Cayman Islands supplement 2011
Source: Hedge Funds Review | 30 Apr 2011
Categories: Legal
Topics: Cayman Islands, Appleby, Gates, Campbells, Litigation, Jurisdiction, Domicile, Redemption, Redemption terms
A series of high-profile Cayman Islands court judgements on redemptions and creditors have helped to clarify the language and documentation used by hedge funds.
Cayman’s legal profession has been busy dealing with the fallout caused by Gates and suspension of redemptions by hedge funds caught in difficult positions due to the financial crisis. Investors, increasingly frustrated with a lack of movement (and return of funds), have turned in some cases to the Cayman court for redress. This had led to a series of high-profile judgements that have sometimes, but not always, clarified the situation for investors and fund managers for the future.
One of the decisions most eagerly awaited was the Privy Council ruling that overturned the decision of the Cayman Islands Court of Appeal in the case of Culross Global SPC v Strategic Turnaround Master Partnership.
The decision of the Court of Appeal raised some interesting propositions for hedge funds and their service providers in relation to redemptions and suspensions and the timing of various steps in the redemption process. The Privy Council made clear its different view of certain key elements of the Court of Appeal’s decision and at the same time settled some of its more controversial aspects.
For Guy Manning, a partner at Campbells, case law being developed in Cayman is another reasons for the strength of the jurisdiction. He and his colleagues in the law practice believe some of the decisions being made will have an effect on documentation drafting in future as well as lead to a review of certain aspects of existing fund documents. “Strategic Turnaround was fairly big news. The other major development has been the rulings made on substratum,” says Manning.
There has been a considerable amount of interest as to the circumstances in which it may be ‘just and equitable’ for the court to order that a fund be wound up and placed into official liquidation at the request of a dissatisfied investor.
What is also interesting is the different approach between the recent Cayman Islands cases and decisions from the Eastern Caribbean Supreme Court (the court of superior jurisdiction of the British Virgin Islands (BVI), one of the other major offshore jurisdictions).

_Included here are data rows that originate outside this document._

(** X20.  [erase (pos)] at a root without children, the only node of its
    tree, never returns: [_tree_root.reset ()] deallocates the node through
    the deleter, and the node is then read for the update of the caches or
    deallocated a second time.  With an empty deleter it is the call of the
    deleter that fails; with a deleter that a move left behind it is one or
    the other. *)
Theorem erase_of_the_only_node_crashes h t a an st fuel :
  _tree_root t = Some a → h !! a = Some an →
  left an = None → right an = None → parent an = None → (1 ≤ fuel)%nat →
  ∃ f, erase key_comp fuel (Iterator (Some a) st) t h = Crash f ∧
       match _tree_deleter t with
       | bound_tree_delete => f = DanglingDeref a ∨ f = DoubleFree a
       | empty_function => f = BadFunctionCall
       | moved_from_function =>
           f = BadFunctionCall ∨ f = DanglingDeref a ∨ f = DoubleFree a
       end.
Proof.
  intros Hroot Han Hl Hr Hp Hf. destruct fuel as [|f]; [lia|].
  assert (Hincr : ∃ retval, incr (S f) (Iterator (Some a) st) h = Ret (retval, h)).
  { unfold incr. cbn [_iter _state]. destruct st; try by eexists.
    rewrite (bind_Ret _ _ _ _ _ (load_Some _ _ _ Han)), Hr, Hp. by eexists. }
  destruct Hincr as [retval Hincr].
  assert (Hbad : _tree_deleter t ≠ bound_tree_delete →
                 replace_child (S f) true (Some a) None t h = Crash BadFunctionCall).
  { intros Hd. unfold replace_child, root_reset. rewrite decide_True by done.
    rewrite Hroot. by destruct (_tree_deleter t). }
  unfold erase. cbn [_iter].
  rewrite (bind_Ret _ _ _ _ _ Hincr).
  rewrite (bind_Ret _ _ _ _ _ (get_left_Some _ _ _ Han)), Hl.
  rewrite (bind_Ret _ _ _ _ _ (get_right_Some _ _ _ Han)), Hr.
  unfold mbind at 1, M_bind at 1, bind at 1.
  destruct (_tree_deleter t) eqn:Hd;
    [| exists BadFunctionCall; by rewrite (bind_Crash _ _ _ _ (Hbad ltac:(done)))
     | exists BadFunctionCall;
       rewrite (bind_Crash _ _ _ _ (Hbad ltac:(done))); split; [done | by left]].
  assert (Hreset : replace_child (S f) true (Some a) None t h
                   = Ret (with_root None t, delete a h)).
  { unfold replace_child, root_reset. rewrite decide_True by done. rewrite Hroot, Hd.
    cbn [call_deleter tree_delete].
    unfold load, deallocate, mbind, M_bind, bind, mret, M_ret, ret.
    rewrite Han. cbn. rewrite Hl, Hr, Hp. cbn. rewrite Han.
    by rewrite tree_delete_None. }
  assert (Hgone : delete a h !! a = None) by apply lookup_delete_eq.
  rewrite (bind_Ret _ _ _ _ _ Hreset).
  destruct (iter_eq _ _).
  { exists (DanglingDeref a). split; [|by left].
    unfold get_parent, load, mbind, M_bind, bind. by rewrite Hgone. }
  destruct (iter_eq _ _).
  { exists (DanglingDeref a). split; [|by left].
    unfold get_parent, load, mbind, M_bind, bind. by rewrite Hgone. }
  exists (DoubleFree a). split; [|by right].
  unfold deallocate, mbind, M_bind, bind, mret, M_ret, ret. by rewrite Hgone.
Qed.

End erase_key_facts.

Section ranges.
Local Open Scope nat_scope.
Context {T : Type}.
Implicit Types (arr l pre post : list T).

Lemma sub_range_split arr a b :
  a ≤ b → arr = take a arr ++ sub_range arr a b ++ drop b arr.
Proof.
  intros Hab. unfold sub_range.
  rewrite <- (take_drop a arr) at 1. f_equal.
  rewrite <- (take_drop (b - a) (drop a arr)) at 1. f_equal.
  rewrite drop_drop. f_equal. lia.
Qed.

Lemma sub_range_length arr a b :
  b ≤ length arr → length (sub_range arr a b) = b - a.
Proof. intros Hb. unfold sub_range. rewrite length_take, length_drop. lia. Qed.

Lemma sub_range_app arr a b c :
  a ≤ b → b ≤ c → sub_range arr a c = sub_range arr a b ++ sub_range arr b c.
Proof.
  intros Hab Hbc. unfold sub_range.
  replace (c - a) with ((b - a) + (c - b)) by lia.
  rewrite <- take_take_drop. f_equal. rewrite drop_drop. do 2 f_equal. lia.
Qed.

Lemma sub_range_block pre l post :
  sub_range (pre ++ l ++ post) (length pre) (length pre + length l) = l.
Proof.
  unfold sub_range. rewrite drop_app_length.
  replace (length pre + length l - length pre) with (length l) by lia.
  by rewrite take_app_length.
Qed.

Lemma sub_range_pre pre post a b :
  b ≤ length pre → sub_range (pre ++ post) a b = sub_range pre a b.
Proof.
  intros Hb. unfold sub_range. destruct (decide (a ≤ b)) as [Hab|Hab].
  - rewrite drop_app_le by lia. rewrite take_app_le; [done|]. rewrite length_drop. lia.
  - replace (b - a) with 0 by lia. done.
Qed.

Lemma sub_range_all arr : sub_range arr 0 (length arr) = arr.
Proof. unfold sub_range. rewrite Nat.sub_0_r. cbn [drop]. apply firstn_all. Qed.

Lemma for_each_app {S A} (xs ys : list A) (body : A → M S ()) s :
  for_each (xs ++ ys) body s = (_ ← for_each xs body; for_each ys body) s.
Proof.
  revert s. induction xs as [|x xs IH]; intros s; [done|].
  cbn [app for_each]. unfold mbind, M_bind, bind in *.
  destruct (body x s) as [[[] s1]| |]; [|done..]. apply IH.
Qed.

Lemma for_each_fmap {S A B} (f : A → B) (xs : list A) (body : B → M S ()) s :
  for_each (f <$> xs) body s = for_each xs (λ x, body (f x)) s.
Proof.
  revert s. induction xs as [|x xs IH]; intros s; [done|].
  cbn [fmap list_fmap for_each]. unfold mbind, M_bind, bind in *.
  destruct (body (f x) s) as [[[] s1]| |]; [|done..]. apply IH.
Qed.

Lemma for_each_ext {S A} (xs : list A) (body1 body2 : A → M S ()) s :
  (∀ x s, x ∈ xs → body1 x s = body2 x s) →
  for_each xs body1 s = for_each xs body2 s.
Proof.
  revert s. induction xs as [|x xs IH]; intros s Hext; [done|].
  cbn [for_each]. unfold mbind, M_bind, bind in *.
  rewrite <- Hext by apply list_elem_of_here.
  destruct (body1 x s) as [[[] s1]| |]; [|done..]. apply IH.
  intros y s' Hy. apply Hext. by apply elem_of_cons; right.
Qed.

(** A loop over the consecutive ranges between the cuts [cut 0 ≤ cut 1 ≤ ...]
    whose body works inside its range. *)
Lemma pass_over_ranges (cut : nat → nat) (body : nat → M (list T) ())
    (Pre Post : nat → list T → Prop) :
  (∀ i j, i ≤ j → cut i ≤ cut j) →
  ∀ k,
  (∀ i pre l post, i < k → length pre = cut i → length l = cut (S i) - cut i →
     Pre i l →
     ∃ l', body i (pre ++ l ++ post) = Ret ((), pre ++ l' ++ post) ∧ l' ≡ₚ l ∧ Post i l') →
  ∀ arr, cut k ≤ length arr →
  (∀ i, i < k → Pre i (sub_range arr (cut i) (cut (S i)))) →
  ∃ arr', for_each (seq 0 k) body arr = Ret ((), arr') ∧
          arr' ≡ₚ arr ∧
          drop (cut k) arr' = drop (cut k) arr ∧
          (∀ i, i < k → Post i (sub_range arr' (cut i) (cut (S i)))).
Proof.
  intros Hmono. induction k as [|k IH]; intros Hbody arr Hk Hpre.
  { exists arr. split; [done|]. split; [done|]. split; [done|]. intros; lia. }
  destruct (IH (λ i pre l post Hi, Hbody i pre l post (Nat.lt_lt_succ_r _ _ Hi)) arr)
    as (arr1 & E1 & Hperm1 & Hdrop1 & Hpost1).
  { pose proof (Hmono k (S k)). lia. }
  { intros i Hi. apply Hpre. lia. }
  pose proof (Hmono k (S k) ltac:(lia)) as Hcut.
  assert (Hlen1 : length arr1 = length arr) by (by rewrite Hperm1).
  assert (Hchunk : sub_range arr1 (cut k) (cut (S k)) = sub_range arr (cut k) (cut (S k))).
  { unfold sub_range. by rewrite Hdrop1. }
  destruct (Hbody k (take (cut k) arr1) (sub_range arr1 (cut k) (cut (S k)))
              (drop (cut (S k)) arr1)) as (l' & E2 & Hperm2 & Hpost2).
  { lia. }
  { rewrite length_take. lia. }
  { apply sub_range_length. lia. }
  { rewrite Hchunk. apply Hpre. lia. }
  rewrite <- (sub_range_split arr1 (cut k) (cut (S k)) Hcut) in E2.
  assert (Hlenl : length l' = cut (S k) - cut k).
  { rewrite Hperm2. apply sub_range_length. lia. }
  assert (Hlenp : length (take (cut k) arr1) = cut k) by (rewrite length_take; lia).
  exists (take (cut k) arr1 ++ l' ++ drop (cut (S k)) arr1).
  split.
  { rewrite seq_S, for_each_app. cbn [Nat.add].
    rewrite (bind_Ret _ _ _ _ _ E1). cbn [for_each].
    by rewrite (bind_Ret _ _ _ _ _ E2). }
  split.
  { rewrite Hperm2. by rewrite <- sub_range_split. }
  split.
  { rewrite app_assoc. rewrite drop_app_length'.
    - replace (cut (S k)) with (cut k + (cut (S k) - cut k)) by lia.
      rewrite <- !drop_drop. by rewrite Hdrop1.
    - rewrite length_app. lia. }
  intros i Hi. destruct (decide (i = k)) as [->|Hne].
  - pose proof (sub_range_block (take (cut k) arr1) l' (drop (cut (S k)) arr1)) as Hb.
    rewrite Hlenp, Hlenl in Hb.
    replace (cut k + (cut (S k) - cut k)) with (cut (S k)) in Hb by lia.
    by rewrite Hb.
  - assert (Hik : cut (S i) ≤ cut k) by (apply Hmono; lia).
    rewrite sub_range_pre by lia.
    rewrite <- (sub_range_pre _ (drop (cut k) arr1)) by lia.
    rewrite take_drop. apply Hpost1. lia.
Qed.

For example, the Cayman Islands the Court of Appeal’s March 2010 decision in Camulos Partners Offshore made it clear there were limited circumstances in which it was appropriate for a dissatisfied investor to present a winding-up petition against a solvent fund. Exactly what ‘just and equitable’ means is a matter of some debate. It is not defined in the Cayman Companies Law (2010 revision).
Historically, however, the criteria tend to fall within certain well-defined categories including lack of probity on the part of the directors, the need for an independent investigation of the fund’s affairs, deadlock or the oppression of minority shareholders and loss of substratum.
The recent Cayman cases have all involved an allegation that the investment fund in question was no longer viable. It was argued that the purpose for which it was formed has ceased and what is known as its ‘substratum’ had been lost.
Manning believes the substratum issue is important. He says both views have support but no one likes the uncertainty two differing judgements bring to the industry. Manning says as there are still quite a number of funds that are still in suspension, more cases are likely to come to court. How the differences between interpretations in BVI and Cayman will play out, however, is an open question.
Ian Dillon, another partner at Campbells, says he thinks it is still necessary to explain to investors what the various options are and that relying on past court decisions may not always be the best. He thinks investment managers need to discuss with investors what they are doing and why they are doing it as well as listen to their shareholders in order to find solutions that do not necessarily require an intervention by the court.
Manning says side-pocket issues are another area that he expects will eventually come before the courts. “It is a matter of time before we see someone challenging these in court, particularly the synthetic side-pockets. I think investors will challenge redemptions based on assets put into special purpose vehicle side-pockets with these shares distributed to investors,” he cautions. Again, he believes more communication between fund manager and investors is needed to avoid problems.
“The Camulos case probably represents the high point of the strategy that had been developed by a number of investors and lawyers representing the investors over the last few years. This was to seek to bring winding up petitions against funds which had failed to pay redemptions or had failed in some respects to comply with offering documentation, management was not transparent,” says Jeremy Walton, a partner at Appleby.
“The Court of Appeal in the Camulos case sent out a very firm message to the investor community and their lawyers that this was not the appropriate way to proceed with that kind of complaint. There are other legal remedies that are used and are used widely already and those procedures should be followed rather than bringing the threat of a winding-up petition, the nuclear option,” says Walton.
Walton expects to see a continuation of cases coming before the Cayman courts but believes the subject of the complaints may be different. “There will be less of the kind of litigation we’ve seen in the last couple of years which have focused on the construction of documents, on the interpretation of investment contracts,” he predicts.
“I think lessons from that period of litigation have been learnt largely. The litigation now is moving more towards compensatory types of litigation in particular against service providers to those funds that have become insolvent or have lost significant sums. That is more conventional litigation against large service providers, auditors, administrators, prime brokers and so on. We’ll see a lot more of that kind of litigation,” he concludes.